### WHAT YOU WILL DO
Quote the entries below from the line with "From S2P Require" through the line with "co_AllowedOrigins : list string;", both ends included, and only those lines.

*** EXTRACTED DATA ***

(* ===== verification/Cors.v ===== *)
(** * Cross-origin requests: internal/api/middleware/cors.go

    The configurations, the middleware, and the matching of origins.  A request is its method
    and its headers Origin, Access-Control-Request-Method and -Headers; a response is the
    headers set and the status of an abort.  [strings.EqualFold] is equality of the ASCII
    letters without their case. *)

From S2P Require Import Prelude GoFloat GoStrings GoHttp.

(** ** Configuration *)

(* go: internal/api/middleware/cors.go type CORSMode *)
Definition CORSMode : Type := string.
(* go: internal/api/middleware/cors.go @14-16 CORSModeAllowAll *)
Definition CORSModeAllowAll : CORSMode := "allow-all".
Definition CORSModeWhitelist : CORSMode := "whitelist".
Definition CORSModeSameOrigin : CORSMode := "same-origin".

(* go: internal/api/middleware/cors.go type CORSConfig *)
Record CORSConfig := mkCORSConfig {
  co_AllowedOrigins : list string;
  co_AllowedMethods : list string;
  co_AllowedHeaders : list string;
  co_ExposedHeaders : list string;
  co_AllowCredentials : bool;
  co_MaxAge : Z;
  co_Mode : CORSMode
}.

(* go: internal/api/middleware/cors.go func DefaultCORSConfig *)
Definition DefaultCORSConfig : CORSConfig :=
  mkCORSConfig ["*"]%string ["GET"; "POST"; "PUT"; "PATCH"; "DELETE"; "OPTIONS"]%string
    ["Origin"; "Content-Type"; "Accept"; "Authorization"; "X-API-Key"; "X-Request-ID"]%string
    ["Content-Length"; "Content-Type"; "X-Request-ID"; "X-RateLimit-Limit"; "X-RateLimit-Remaining"; "X-RateLimit-Reset"]%string
    true (12 * Hour) CORSModeAllowAll.

Definition or_list (l d : list string) : list string := match l with [] => d | _ => l end.

(* go: internal/api/middleware/cors.go func normalizeConfig *)
Definition normalizeConfig (c : CORSConfig) : CORSConfig :=
  mkCORSConfig (or_list (co_AllowedOrigins c) ["*"]%string)
    (or_list (co_AllowedMethods c) ["GET"; "POST"; "PUT"; "PATCH"; "DELETE"; "OPTIONS"]%string)
    (or_list (co_AllowedHeaders c) ["Origin"; "Content-Type"; "Accept"; "Authorization"]%string)
    (co_ExposedHeaders c) (co_AllowCredentials c) (if co_MaxAge c =? 0 then 12 * Hour else co_MaxAge c) (co_Mode c).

*** End of EXTRACTED DATA ***

### SOLUTION TO THE EXERCISE
From S2P Require Import Prelude GoFloat GoStrings GoHttp.

(** ** Configuration *)

(* go: internal/api/middleware/cors.go type CORSMode *)
Definition CORSMode : Type := string.
(* go: internal/api/middleware/cors.go @14-16 CORSModeAllowAll *)
Definition CORSModeAllowAll : CORSMode := "allow-all".
Definition CORSModeWhitelist : CORSMode := "whitelist".
Definition CORSModeSameOrigin : CORSMode := "same-origin".

(* go: internal/api/middleware/cors.go type CORSConfig *)
Record CORSConfig := mkCORSConfig {
  co_AllowedOrigins : list string;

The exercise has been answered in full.